Task goal: Lines to return, exactly: from the line with "it, and a vector" to the line with "Definition perceiving (p" in the entries below, both included.

Input:
Lemma audit_save_uname : okT K I save_uname.
Proof.
  unfold save_uname. file1. destruct a as [[[[sysname release] version] machine]|]; [|by apply ok_skip].
  eapply ok_bind; [apply audit_package_dir|]. intros ? ->.
  eapply ok_bind; [by apply (audit_fopen F_write (lit "cde.uname")), named_normal; [..|apply lit_no_slash]|]. intros f _.
  destruct f; audit.
Qed.
Lemma audit_seed_options : okT K I seed_options.
Proof.
  unfold seed_options. file1. destruct a; [by apply ok_skip|].
  eapply (ok_bind _ _ _ _ (fun _ => True)); [apply ok_sys; [|done]; intros p [= <-]; by right; left|]. intros f _. audit.
Qed.
Lemma audit_line f ln : rep K (Getline f) (Some ln) -> no_repository (strip_line ln).
Proof. intros [_ H]. by apply H. Qed.
Lemma audit_repo_line ln p : no_repository ln -> head (strtok "="%char ln) = Some (lit "multi_repo_path") -> okT K I (CDE_add_multi_repo_path p).
Proof. intros H1 H2. by destruct H1. Qed.
Lemma audit_options_loop n f a b : okT K I (options_loop n f a b).
Proof. exact (start_options_loop K packaged audit_file packaged_core no_repository audit_line audit_repo_line n f a b). Qed.
#[local] Hint Resolve audit_options_loop : okdb.
Lemma audit_init_options : okT K I CDE_init_options.
Proof.
  unfold CDE_init_options. eapply (ok_bind _ _ _ _ (fun _ => True)); [|intros f _; audit].
  intros s Hs. pose proof Hs as ((He & _) & _). unfold open_options, conf. wp1. wp1. rewrite He.
  wp1. wp1; [by apply audit_file|]. destruct r as [f|].
  - cut (okT K I (let* pkg := conf_str CDE_PACKAGE_DIR in
      let* fn := format (pkg ++ lit "/cde.options") in
      okapi_copy_file fuel (lit "cde.options") fn 438 ;;;
      let* _ := sysM (Unlink (lit "cde.options")) in
      retM f)); [intros HC; by apply HC|].
    eapply ok_bind; [apply audit_package_dir|]. intros ? ->. ok1.
    eapply ok_bind; [by apply (audit_copy_file fuel (lit "cde.options") (lit "cde.options")), named_normal; [..|apply lit_no_slash]|].
    intros _ _. eapply (ok_bind _ _ _ _ (fun _ => True)); [apply ok_sys; [|done]; intros p [= <-]; by right; left|]. intros; audit.
  - wp1. eapply wpM_mono; [by apply audit_eprintf| |done]. intros. by wp1.
Qed.

(** *** What fills the package *)

Lemma audit_write_script p b : audit_target pkg p -> okT K I (write_script p b).
Proof.
  intros Hp. unfold write_script.
  eapply (ok_bind _ _ _ _ (fun _ => True)); [apply ok_sys; [by intros q [= <-]|done]|intros f _].
  audit. by intros q [= <-].
Qed.
Lemma audit_conf_any {A} (f : config -> A) : okT K I (conf f).
Proof. by intros s Hs. Qed.
#[local] Hint Resolve audit_conf_any : okdb.
Lemma audit_scripts argv n : okT K I (CDE_create_convenience_scripts argv n).
Proof.
  unfold CDE_create_convenience_scripts.
  eapply (ok_bind _ _ _ _ (fun _ => True)); [apply audit_conf_any|intros e _]. ok1.
  eapply (ok_bind _ _ _ _ (fun _ => True)); [by intros s Hs|intros nocap _]. destruct nocap; [by apply ok_skip|].
  ok1. eapply (ok_bind _ _ _ _ (fun _ => True)); [apply audit_conf_any|intros start _].
  eapply ok_bind; [apply audit_redirect|]. intros r Hr.
  eapply (ok_bind _ _ _ _ (fun _ => True)).
  { destruct r as [q|]; [|by apply ok_skip]. eapply (ok_bind _ _ _ _ (fun _ => True)); [apply audit_dirs|intros _ _].
    ok1. ok1. ok1. by apply audit_write_script, Hr. }
  intros _ _. destruct (strchr _ slash); [by apply ok_skip|].
  eapply ok_bind; [apply audit_package_dir|]. intros ? ->. apply audit_write_script, target_name.
  apply normal_long; [rewrite length_app; simpl; lia|]. apply app_no_slash; [apply basename_no_slash|by apply lit_no_slash].
Qed.
Lemma audit_put_quoted f args : okT K I (put_quoted f args).
Proof. induction args as [|a args IH]; simpl; audit. Qed.
#[local] Hint Resolve audit_put_quoted : okdb.
Lemma audit_append argv n : okT K I (append_command argv n).
Proof.
  unfold append_command. eapply ok_bind; [apply audit_package_dir|]. intros ? ->. cbv zeta. file1.
  assert (Hn : normal (lit "cde.log")) by (apply normal_long; [simpl; lia|by apply lit_no_slash]).
  eapply (ok_bind _ _ _ _ (fun _ => True)); [|intros f' _; audit].
  destruct a.
  - eapply (ok_bind _ _ _ _ (fun _ => True)); [by apply (audit_fopen F_append (lit "cde.log"))|intros f' _; audit].
  - eapply (ok_bind _ _ _ _ (fun _ => True)); [by apply (audit_fopen F_write (lit "cde.log"))|intros f' _]. ok1.
    eapply ok_bind; [apply audit_root_name|]. intros ? ->. audit.
Qed.
Lemma audit_link p : okT K I (copy_if_link p).
Proof. unfold copy_if_link. file1. destruct a; audit. Qed.
#[local] Hint Resolve audit_link : okdb.
Lemma audit_path_dirs k p : okT K I (path_dirs_loop k p).
Proof.
  revert p; induction k as [|k IH]; intros p; simpl; (destruct p as [|x p]; [audit|]); [audit|].
  destruct (match strchr _ _ with Some i => _ | None => _ end) as [n m]. audit.
Qed.
Lemma audit_path_links : okT K I CDE_create_path_symlink_dirs.
Proof. pose proof audit_path_dirs. unfold CDE_create_path_symlink_dirs. file1. audit. Qed.
Lemma audit_toplevel_loop k d : okT K I (toplevel_loop k d).
Proof. induction k as [|k IH]; simpl; audit. Qed.
Lemma audit_toplevel : okT K I CDE_create_toplevel_symlink_dirs.
Proof. pose proof audit_toplevel_loop. unfold CDE_create_toplevel_symlink_dirs. file1. audit. Qed.
#[local] Hint Resolve audit_scripts audit_append audit_path_links audit_toplevel : okdb.
Lemma audit_fill argv n : okT K I (fill_package argv n).
Proof.
  unfold fill_package. eapply ok_bind; [apply audit_package_dir|]. intros ? ->.
  eapply (ok_bind _ _ _ _ (fun _ => True)).
  { apply (audit_copy_file fuel _ (lit "cde-exec")), normal_long; [simpl; lia|by apply lit_no_slash]. }
  intros _ _. do 4 (eapply (ok_bind _ _ _ _ (fun _ => True)); [auto with okdb|intros _ _]).
  eapply ok_bind; [apply audit_root_name|]. intros ? ->.
  apply (audit_copy_file fuel _ (lit "cde.full-environment." ++ name)), normal_long; [rewrite length_app; simpl; lia|].
  apply app_no_slash; [by apply lit_no_slash|apply Hname].
Qed.

(** *** From the log to the end *)

(** The log is in the package. *)
Lemma audit_log_path k : ok K I (log_path_buf k) (audit_target pkg).
Proof.
  intros s Hs. pose proof Hs as (_ & _ & Ha & Hn). unfold log_path_buf, conf. do 4 wp1. wp1; [|done]. split; [|exact Hs].
  rewrite Ha, Hn. unfold log_path. simpl str_or_null.
  change (lit "/provenance.") with (slash :: lit "provenance."). rewrite <- app_comm_cons. apply target_name, normal_long.
  - rewrite !length_app. simpl. lia.
  - repeat apply app_no_slash; [by apply lit_no_slash|apply Hname|by apply lit_no_slash|apply itoa_no_slash|by apply lit_no_slash].
Qed.
Lemma audit_log_name n k : ok K I (new_log_name n k) (fun r => audit_target pkg r.1).
Proof.
  revert k; induction n as [|n IH]; intros k; simpl; [by apply ok_stop|].
  eapply ok_bind; [apply audit_log_path|]. intros path Hp. file1. case_match; [apply IH|by apply ok_ret].
Qed.
Lemma audit_open_log : okT K I open_log.
Proof.
  unfold open_log. eapply ok_bind; [apply audit_log_path|]. intros path Hp. file1.
  eapply (ok_bind _ _ _ _ (fun r => audit_target pkg r.1)).
  - case_match; [|by apply ok_ret]. eapply ok_bind; [apply audit_log_name|]. intros r Hr.
    eapply (ok_bind _ _ _ _ (fun _ => True)); [apply audit_eprintf|intros _ _]. by apply ok_ret.
  - intros r Hr. eapply (ok_bind _ _ _ _ (fun _ => True)); [apply ok_sys; [by intros q [= <-]|done]|intros f _]. audit.
Qed.
Lemma audit_log_line s : okT K I (fprintf_log s).
Proof. unfold fprintf_log. audit. Qed.
#[local] Hint Resolve audit_open_log audit_log_line : okdb.
Lemma audit_init_prov : okT K I init_prov.
Proof. unfold init_prov, log_header, set_pidlist. audit. Qed.

(** The program is looked for where the user's path leads, not in the package. *)
Lemma audit_look p : okT K I (path_to_look p).
Proof.
  intros s Hs. pose proof Hs as ((He & _) & _). unfold path_to_look, conf. wp1. wp1. rewrite He. wp1. wp1. by wp1.
Qed.
Lemma audit_hooks c e : okT K I (sys_func c e).
Proof.
  apply from_hooks. apply (ok_sys_func _ _ (inside root) false True).
  - apply audit_mode.
  - apply may_passive.
  - done.
  - apply audit_steers.
  - intros _. apply audit_changes.
  - apply audit_repo.
  - apply ok_create_audit.
  - apply ok_create_inside; [exact root_normal|exact root_not_empty].
  - intros _. apply ok_copy_audit.
  - intros _. apply ok_dirs_audit.
  - intros _ sig s Hs. eapply wpM_mono; [apply (plain_detach_tcp _ packaged)| |done].
    + intros c' Hc. destruct c'; try done; first [by apply may_passive|by apply audit_steers].
    + by apply packaged_framed.
    + intros a s' [_ Hs']. split; [done|]. by apply packaged_framed.
  - intros _ _. by right.
Qed.
Lemma audit_run_trace n : okT K I (run_trace n).
Proof.
  apply (plain_run_trace K packaged); [|exact audit_file|exact audit_hooks].
  intros cf op a ((? & ? & ?) & ? & ? & ?). by repeat split.
Qed.
Lemma audit_main_run argv n o : okT K I (main_run argv n o).
Proof.
  apply (start_main_run K packaged audit_file packaged_core audit_look); [exact audit_init_prov|apply audit_run_trace].
Qed.

(** *** From the options to the package *)

Lemma audit_globals x y s : settings_seen x y (cfg s) (opts s) ->
  wpM K init_globals s (fun _ s' => settings_seen x (Some (default CDE_ROOT_NAME_DEFAULT y)) (cfg s') (opts s') /\
    cde_starting_pwd (cfg s') = cwd) (fun _ => True).
Proof.
  intros (He & Hr & <- & <-). unfold init_globals, vbprintf, eprintf, conf.
  wp1. wp1; [by apply audit_file|]. wp1. wp1; [by apply audit_file|]. wp1. wp1. wp1. wp1; [by apply audit_file|].
  wp1. wp1. wp1. wp1. wp1. wp1; [by apply audit_file|]. wp1. wp1; [|done]. wp1. wp1; [|done]. wp1. wp1; [|done].
  assert (r0 = cwd) as -> by (match goal with H : rep K Getcwd _ |- _ => by destruct H end).
  wp1. wp1. wp1. wp1. wp1; [wp1; wp1; [by apply audit_file|]; wp1|]; by split_and!.
Qed.
Lemma audit_make_dirs x s : settings_seen x (Some name) (cfg s) (opts s) -> cde_starting_pwd (cfg s) = cwd ->
  canonicalize_path (default (lit "cde-package") x) cwd = Some pkg ->
  wpM K make_package_dirs s (fun _ s' => I s') (fun _ => True).
Proof.
  intros (He & Hr & Hx & Hy) Hcwd Hpkg. unfold make_package_dirs, set_app_dir, conf_str, conf, eprintf.
  wp1. wp1. wp1. wp1. rewrite Hx, Hcwd, Hpkg. wp1. wp1. wp1. wp1. wp1. wp1. wp1; [|done]. wp1. wp1. wp1. wp1.
  wp1; [|done]. assert (a = name) as -> by (change (CDE_ROOT_NAME (cfg s) = Some a) in H0; congruence).
  wp1. wp1. wp1. wp1; [|done]. wp1. wp1; [|done].
  assert (Hroot : pkg ++ slash :: name = root) by by rewrite root_is.
  wp1. wp1; [intros p [= <-]; left; by left|]. wp1. wp1; [intros p [= <-]; by apply target_name|].
  wp1. wp1; [intros p [= <-]; left; right; exists (slash :: CDE_IMGDIR_NAME ++ [slash]); split_and!; [done|done|by eexists]|].
  wp1. wp1; [by apply audit_file|].
  destruct r2; [wp1|by repeat first [wp1; [by apply audit_file|]|wp1]].
  repeat split; [exact He|exact (f_equal Some Hroot)|exact Hr|exact Hy].
Qed.
(* ===== verification/ExecveSpec.v ===== *)
(** * What a packaged program is run with

    In exec mode the hook of execve leaves in the shared segment a path and an argument
    vector for the kernel: the dynamic linker of the package, run on the program with the
    arguments of the original call. *)
From S2P Require Import Prelude CString Os StrUtils PerfTimers OkapiPath OkapiMirror Trie State Environ.
From S2P Require Import ChildMem Redirect RedirectSpec Shm Syscalls ShmSpec Provenance Execve Calls Handlers.

(** ** Words in the segment *)

Definition below_word (n : nat) (v : Z) : Prop := (0 <= v < 256 ^ Z.of_nat n)%Z.

Lemma word_bytes_nth n v j : j < n -> nth j (word_bytes n v) NUL = byte_of v j.
Proof.
  intros Hj. unfold word_bytes. rewrite (nth_indep _ NUL (byte_of v 0)) by (rewrite length_map, length_seq; lia).
  rewrite map_nth. by rewrite seq_nth.
Qed.

(** A pointer of the process read over the bytes of the pointer of the turn before. *)
Lemma word_of_overwritten ws pws v cur : pws <= ws -> below_word pws v -> below_word pws cur ->
  word_of (overwrite (word_bytes pws v) (word_bytes ws cur)) = v.
Proof.
  intros Hle Hv Hcur. unfold overwrite. rewrite word_of_app, !word_bytes_length, word_of_word_bytes.
  assert (Hhigh : word_of (drop pws (word_bytes ws cur)) = 0%Z).
  { pose proof (word_of_word_bytes ws cur) as Hw. rewrite <- (take_drop pws (word_bytes ws cur)), word_of_app in Hw.
    rewrite length_take, word_bytes_length, Nat.min_l, word_low in Hw by done.
    rewrite (Z.mod_small cur (256 ^ Z.of_nat pws)) in Hw by done.
    assert (H256 : (0 < 256 ^ Z.of_nat pws)%Z) by (apply Z.pow_pos_nonneg; lia).
    rewrite (Z.mod_small cur (256 ^ Z.of_nat ws)) in Hw.
    { assert (256 ^ Z.of_nat pws * word_of (drop pws (word_bytes ws cur)) = 0)%Z by lia. nia. }
    destruct Hcur as [H1 H2]. split; [done|]. eapply Z.lt_le_trans; [exact H2|]. apply Z.pow_le_mono_r; lia. }
  rewrite Hhigh, Z.mod_small by done. lia.
Qed.

Lemma personality_wordsize_le a : 0 < personality_wordsize a <= sizeof_long a.
Proof. destruct a; simpl; lia. Qed.

(** ** The new argument vector *)

Section Argv.
Context {Fu : Fuel} {W : Type} (h : forall c, W -> reply c * W) (s : state) (l : Z).
Let a := personality (cfg s).
Let ws := sizeof_long a.
Let pws := personality_wordsize a.
Context (mapped : Z -> Prop) (regs_of : W -> regs) (mem : W -> Z -> ascii) (seg : W -> nat -> ascii).
Context (Hsh : sharing h ws (pid (cur s)) (shmid (cur s)) mapped regs_of mem seg).
Context (Hl : localshm (cur s) = Some l) (Hq : Cde_verbose_mode (cfg s) = false).

Lemma shm_store_ptr_returns off v w : off + ws <= shared_page_size ->
  exists tr w', returns h (shm_store_ptr off v) s w tr tt s w' /\ untouched regs_of mem w w'
    /\ forall i, seg w' i = if (off <=? i) && (i <? off + ws) then byte_of v (i - off) else seg w i.
Proof.
  intros Hoff. destruct (sh_store _ _ _ _ _ _ _ _ Hsh off (word_bytes ws v) w) as [HR Hs].
  eexists _, _. split; [|split; [exact HR|]].
  - unfold shm_store_ptr. eapply returns_pure_bind; [reflexivity|]. eapply returns_pure_bind; [reflexivity|].
    rewrite Hl. eapply returns_pure_bind; [reflexivity|]. eapply returns_pure_bind; [reflexivity|].
    fold a. fold ws. rewrite (proj2 (Nat.leb_le _ _)) by done.
    eapply returns_sys_bind; [done..|]. apply returns_ret.
  - intros i. rewrite Hs, word_bytes_length. destruct (_ && _) eqn:E; [|done].
    apply andb_true_iff in E as [E1 E2]. apply Nat.leb_le in E1. apply Nat.ltb_lt in E2.
    apply word_bytes_nth. lia.
Qed.

(** Pointers of the process, one after the other from an offset of the segment on. *)
Definition words_at (w : W) (na : nat) (k : list Z) : Prop :=
  forall i v, k !! i = Some v -> forall j, j < pws -> seg w (na + i * pws + j) = byte_of v j.
Definition kept_below (na : nat) (w w' : W) : Prop := forall i, i < na -> seg w' i = seg w i.

Lemma set_new_argv_returns na k v w : words_at w na k -> na + length k * pws + ws <= shared_page_size ->
  exists tr w', returns h (set_new_argv na (length k) v) s w tr tt s w' /\ untouched regs_of mem w w'
    /\ words_at w' na (k ++ [v]) /\ kept_below na w w'.
Proof.
  intros Hk Hb. destruct (shm_store_ptr_returns (na + length k * pws) v w Hb) as (tr & w' & Hr & HR & Hs).
  pose proof (personality_wordsize_le a) as [Hp1 Hp2]. fold pws ws in Hp1, Hp2.
  eexists _, w'. split; [|split; [exact HR|split]].
  - unfold set_new_argv. eapply returns_pure_bind; [reflexivity|]. eapply returns_bind; [exact Hr|].
    eapply returns_pure_bind; [reflexivity|]. rewrite Hq. apply returns_ret.
  - intros i x Hi j Hj. rewrite Hs. apply lookup_app_Some in Hi as [Hi|[Hge Hi]].
    + assert (i < length k) by by eapply lookup_lt_Some.
      rewrite (proj2 (Nat.leb_gt _ _)) by nia. by apply (Hk i x).
    + assert (i = length k) by (apply lookup_lt_Some in Hi; simpl in Hi; lia). subst i.
      rewrite Nat.sub_diag in Hi. injection Hi as ->.
      rewrite (proj2 (Nat.leb_le _ _)), (proj2 (Nat.ltb_lt _ _)) by lia. f_equal. lia.
  - intros i Hi. rewrite Hs. by rewrite (proj2 (Nat.leb_gt _ _)) by lia.
Qed.

(** The argument vector of the call: pointers that are not NULL, then NULL. *)
Definition vector_in (m : Z -> ascii) (base : Z) (vec : list Z) : Prop :=
  forall i v, (vec ++ [0%Z]) !! i = Some v ->
    read_mem m (base + Z.of_nat (i * pws)) pws = word_bytes pws v
    /\ mapped_bytes s mapped (base + Z.of_nat (i * pws)) pws.
Definition pointers (vec : list Z) : Prop := Forall (fun v => v <> 0%Z /\ below_word pws v) vec.

Lemma copy_argv_returns vec na k rest i n cur w pre :
  vector_in (mem w) (nth 1 (u_arg (State.cur s)) 0%Z) vec -> pointers vec ->
  drop i vec = rest -> i <= length vec -> length pre = i + k -> words_at w na pre ->
  below_word pws cur -> length rest < n ->
  na + (length vec + k) * pws + ws <= shared_page_size ->
  exists tr w', returns h (copy_argv n na k i cur) s w tr tt s w' /\ untouched regs_of mem w w'
    /\ words_at w' na (pre ++ rest ++ [0%Z]) /\ kept_below na w w'.
Proof.
  pose proof (personality_wordsize_le a) as [Hp1 Hp2]. fold pws ws in Hp1, Hp2.
  intros Hvec Hptr. revert i n cur w pre Hvec. induction rest as [|v rest IH]; intros i n cur w pre Hvec Hd Hi Hlen Hw Hcur Hn Hb;
    (destruct n as [|n]; [simpl in Hn; lia|]).
  - assert (Hvi : i = length vec) by (pose proof (length_drop vec i); rewrite Hd in *; simpl in *; lia).
    destruct (Hvec i 0%Z) as [Hrd Hmap]; [rewrite lookup_app_r, Hvi, Nat.sub_diag by lia; done|].
    destruct (umoven_reads h s mapped mem (tc_mem _ _ _ _ _ _ (sh_proc _ _ _ _ _ _ _ _ Hsh)) _ pws w Hmap Hp1) as (t1 & Hr1).
    destruct (set_new_argv_returns na pre 0 w Hw) as (t2 & w2 & Hr2 & HR2 & Hw2 & Hk2); [nia|].
    eexists _, w2. split; [|split; [exact HR2|split; [exact Hw2|exact Hk2]]].
    cbn [copy_argv]. eapply returns_pure_bind; [reflexivity|]. eapply returns_pure_bind; [reflexivity|]. cbv zeta.
    eapply returns_bind; [exact Hr1|]. cbv iota zeta. rewrite Hrd. rewrite word_of_overwritten by (try done; split; lia).
    rewrite <- Hlen. eapply returns_bind; [exact Hr2|]. apply returns_ret.
  - assert (Hv : vec !! i = Some v) by (rewrite <- (Nat.add_0_r i), <- lookup_drop, Hd; done).
    assert (Hlt : i < length vec) by by eapply lookup_lt_Some.
    destruct (Hvec i v) as [Hrd Hmap]; [by apply lookup_app_l_Some|].
    destruct (proj1 (Forall_lookup _ _) Hptr i v Hv) as [Hv0 Hvb].
    destruct (umoven_reads h s mapped mem (tc_mem _ _ _ _ _ _ (sh_proc _ _ _ _ _ _ _ _ Hsh)) _ pws w Hmap Hp1) as (t1 & Hr1).
    destruct (set_new_argv_returns na pre v w Hw) as (t2 & w2 & Hr2 & HR2 & Hw2 & Hk2); [nia|].
    destruct (IH (i + 1) n v w2 (pre ++ [v])) as (t3 & w3 & Hr3 & HR3 & Hw3 & Hk3).
    { intros j x Hj. destruct (Hvec j x Hj) as [H1 H2]. split; [|done]. rewrite <- H1.
      unfold read_mem. apply map_ext. intros y. apply HR2. }
    { rewrite <- drop_drop, Hd. done. }
    { lia. }
    { rewrite length_app. simpl. lia. }
    { exact Hw2. }
    { exact Hvb. }
    { simpl in Hn. lia. }
    { lia. }
    eexists _, w3. split; [|split; [by transitivity w2|split]].
    + cbn [copy_argv]. eapply returns_pure_bind; [reflexivity|]. eapply returns_pure_bind; [reflexivity|]. cbv zeta.
      eapply returns_bind; [exact Hr1|]. cbv iota zeta. rewrite Hrd. rewrite word_of_overwritten by done.
      rewrite <- Hlen. eapply returns_bind; [exact Hr2|]. rewrite (proj2 (Z.eqb_neq v 0)) by done. exact Hr3.
    + rewrite <- app_assoc in Hw3. exact Hw3.
    + intros x Hx. rewrite Hk3 by done. by apply Hk2.
Qed.
End Argv.

(** ** The rewritten call *)

Lemma arg_reg_kernel b : arg_reg b 1 = kernel_arg b 1 /\ arg_reg b 2 = kernel_arg b 2.
Proof. by destruct b. Qed.

Section Binary.
Context {Fu : Fuel} {W : Type} (h : forall c, W -> reply c * W) (s : state) (l : Z).
Let a := personality (cfg s).
Let ws := sizeof_long a.
Let pws := personality_wordsize a.
Let c := childshm (cur s).
Context (mapped : Z -> Prop) (regs_of : W -> regs) (mem : W -> Z -> ascii) (seg : W -> nat -> ascii).
Context (Hsh : sharing h ws (pid (cur s)) (shmid (cur s)) mapped regs_of mem seg).
Context (Hl : localshm (cur s) = Some l) (Hq : Cde_verbose_mode (cfg s) = false).

(** What the kernel is to find: the linker's path at the start, the program's path after
    it, and a vector with these two and the arguments after the first one. *)
Definition segment_laid_out (w : W) (ld name : cstring) (vec : list Z) : Prop :=
  let off := length ld + 1 in
  seg_at seg w 0 ld /\ seg_at seg w off name
  /\ words_at s seg w (off + length name + 1) ([c; c + Z.of_nat off]%Z ++ tail vec ++ [0%Z]).
(** It fits. *)
Definition layout_fits (ld name : cstring) (vec : list Z) : Prop :=
  length ld + length name + 2 + (length vec + 1) * pws + ws <= shared_page_size.

Definition perceiving (p : cstring) (s : state) : state := s {{ cur -> perceived_program_fullpath := Some p }}.

Lemma seg_at_kept w w' off na q : seg_at seg w off q -> off + length q < na -> kept_below seg na w w' -> seg_at seg w' off q.
Proof. intros H Hlt Hk i Hi. rewrite Hk by lia. by apply H. Qed.

Lemma put_vector ld name vec w :
  vector_in s mapped (mem w) (nth 1 (u_arg (cur s)) 0%Z) vec -> pointers s vec -> vec <> [] -> layout_fits ld name vec ->
  seg_at seg w 0 ld -> seg_at seg w (length ld + 1) name ->
  exists tr w', returns h (put_binary_argv (length ld + 1 + length name + 1) (length ld + 1)) s w tr tt s w'
  /\ untouched regs_of mem w w' /\ segment_laid_out w' ld name vec.
Proof.
  intros Hvec Hptr Hne Hfit Hs1 Hs2. unfold layout_fits in Hfit. set (na := length ld + 1 + length name + 1).
  pose proof (personality_wordsize_le a) as [Hp1 Hp2]. fold pws ws in Hp1, Hp2.
  assert (Hlen : 1 <= length vec) by (destruct vec; simpl; [done|lia]).
  destruct (set_new_argv_returns h s l mapped regs_of mem seg Hsh Hl Hq na [] c w) as (t1 & w1 & Hr1 & HR1 & Hw1 & Hk1).
  { by intros i v Hi. }
  { fold a ws pws. simpl. unfold na. nia. }
  destruct (set_new_argv_returns h s l mapped regs_of mem seg Hsh Hl Hq na [c] (c + Z.of_nat (length ld + 1)) w1 Hw1)
    as (t2 & w2 & Hr2 & HR2 & Hw2 & Hk2).
  { fold a ws pws. simpl. unfold na. nia. }
  destruct (copy_argv_returns h s l mapped regs_of mem seg Hsh Hl Hq vec na 1 (tail vec) 1 (S shared_page_size) 0 w2
    ([c] ++ [c + Z.of_nat (length ld + 1)]%Z)) as (t3 & w3 & Hr3 & HR3 & Hw3 & Hk3); try done.
  { intros i v Hi. destruct (Hvec i v Hi) as [H1 H2]. split; [|done]. rewrite <- H1.
    unfold read_mem. apply map_ext. intros y. by rewrite (proj2 HR2), (proj2 HR1). }
  { split; [lia|apply Z.pow_pos_nonneg; lia]. }
  { assert (length vec + 1 <= (length vec + 1) * pws) by nia. assert (length (tail vec) <= length vec) by (destruct vec; simpl; lia). lia. }
  { fold a ws pws. unfold na. nia. }
  assert (Hk : kept_below seg na w w3) by (intros x Hx; by rewrite Hk3, Hk2, Hk1).
  eexists _, w3. split; [|split; [by transitivity w2; [transitivity w1|]|split; [|split; [|exact Hw3]]]].
  - unfold put_binary_argv. eapply returns_pure_bind; [reflexivity|].
    eapply returns_bind; [exact Hr1|]. eapply returns_bind; [exact Hr2|]. exact Hr3.
  - apply (seg_at_kept w w3 0 na); [done|unfold na; lia|exact Hk].
  - apply (seg_at_kept w w3 (length ld + 1) na); [done|unfold na; lia|exact Hk].
Qed.
End Binary.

Response to this exercise:
    it, and a vector with these two and the arguments after the first one. *)
Definition segment_laid_out (w : W) (ld name : cstring) (vec : list Z) : Prop :=
  let off := length ld + 1 in
  seg_at seg w 0 ld /\ seg_at seg w off name
  /\ words_at s seg w (off + length name + 1) ([c; c + Z.of_nat off]%Z ++ tail vec ++ [0%Z]).
(** It fits. *)
Definition layout_fits (ld name : cstring) (vec : list Z) : Prop :=
  length ld + length name + 2 + (length vec + 1) * pws + ws <= shared_page_size.

Definition perceiving (p : cstring) (s : state) : state := s {{ cur -> perceived_program_fullpath := Some p }}.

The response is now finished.